PyData Carolinas 2016 | Presentation: Scalable Patient Records De-duplication using machine learning

Thursday 1:10 PM–1:50 PM in Room 1

Scalable Patient Records De-duplication using machine learning

Jaafar Ben-Abdallah

Audience level:: Intermediate

Description

Simple matching to identify duplicates in patient records produces numerous errors for various reasons. To improve the identification of duplicates, we built an incremental model on top of an existing machine learning based Python package. We made the model updatable and scalable to accommodate an ever increasing patient record file.

Abstract

Objective:

To produce an improved identification of a continuously increasing patient records database.

Problem:

Proper identification of duplicated patient information remains an arduous problem for hospitals, pharmacies and service providers.
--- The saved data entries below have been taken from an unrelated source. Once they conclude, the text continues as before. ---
(* ===== verification/Directory.v ===== *)
(** * Users, teams, roles and tasks together (internal/multitenancy)

    The operations of Teams and TaskOwnership in any order, with any arguments and any
    failures of the connection: what they never break. *)

From Stdlib Require Import Ascii String ZArith Lia.
From stdpp Require Import base list strings.
From S2P Require Import Prelude ApprovalExpr SqlTx Schema Outbox Operations Assignment Teams TaskOwnership.

Open Scope Z_scope.
Open Scope go_scope.

(** ** Histories *)

Section Histories.
Context `{env : Env} (zone_known : string → bool).

(** The operations with the arguments of their callers. *)
Inductive directory_op :=
  | OpSeedRoles (tenant : string)
  | OpCreateUser (input : CreateUserInput)
  | OpSuspendUser (user tenant by_whom reason : string)
  | OpDeactivateUser (user tenant by_whom reason : string)
  | OpReactivateUser (user tenant by_whom : string)
  | OpUpdateProfile (user tenant : string) (input : UpdateUserProfileInput)
  | OpAssignRole (user role tenant by_whom : string)
  | OpRevokeRole (user role tenant by_whom : string)
  | OpCreateTeam (input : CreateTeamInput)
  | OpAddMember (team user tenant role by_whom : string)
  | OpRemoveMember (team user tenant by_whom : string)
  | OpDisbandTeam (team tenant by_whom : string)
  | OpAssignToUser (task user tenant by_whom : string)
  | OpAssignToTeam (task team tenant by_whom : string)
  | OpClaim (task user tenant : string)
  | OpUnassign (task tenant by_whom reason : string)
  | OpReassign (task user tenant by_whom reason : string).
(* ===== verification/ConfigValidation.v ===== *)
(** * Validation of a configuration (internal/versioning/validation.go, types.go)

    What [ValidateCaseTypeConfig] reports, and the declarative meaning of a configuration
    it reports nothing about. *)

From Stdlib Require Import Ascii String ZArith Lia.
From stdpp Require Import base list strings gmap sets relations.
From S2P Require Import Prelude ApprovalExpr RetryPolicy CaseConfig SqlTx Schema Outbox.

Open Scope Z_scope.
Open Scope go_scope.

(** ** Violations *)

Record ValidationViolation := { FieldPath : string; Message : string }.
Definition violation (path msg : string) : ValidationViolation :=
  {| FieldPath := TrimSpace path; Message := TrimSpace msg |}.

(** [ValidationResult.Error] *)
Definition violation_text (v : ValidationViolation) : string :=
  if TrimSpace (FieldPath v) =?s "" then Message v else FieldPath v +:+ ": " +:+ Message v.
Fixpoint joined (sep : string) (l : list string) : string :=
  match l with
  | [] => ""
  | [s] => s
  | s :: rest => s +:+ sep +:+ joined sep rest
  end.
Definition validation_error (vs : list ValidationViolation) : string :=
  match vs with
  | [] => "validation failed"
  | _ => "validation failed: " +:+ joined "; " (map violation_text vs)
  end.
Simple matching of these records does not result in the correct identification of existing duplicates for various reasons such as noisy and incomplete records.

Methodology:

In this work, we build on top of a python package that uses active learning to create a labeled data set, train a linear regression model on that sample and then derive predicate rules to speed up the pairwise comparisons of records before matching them. This existing enhanced methodology improves duplicates identification with a high level of performance but doesn't scale effectively. In order to provide scalability, our application creates an initial model on a sample of the data and then updates the model as more batches of records are added to the database, all the while de-duplicating those records by merging them with existing entries. Our contributions consist of: 1. Applying a cluster updating model to properly add additional batches of records to the existing cluster when applicable or creating new cluster. Each unique patient is represented by a cluster.
2. Produce a scalable solution capable of processing millions or records and updating the cluster representatives and records assignments, all under the constraints of the patient information protection rules.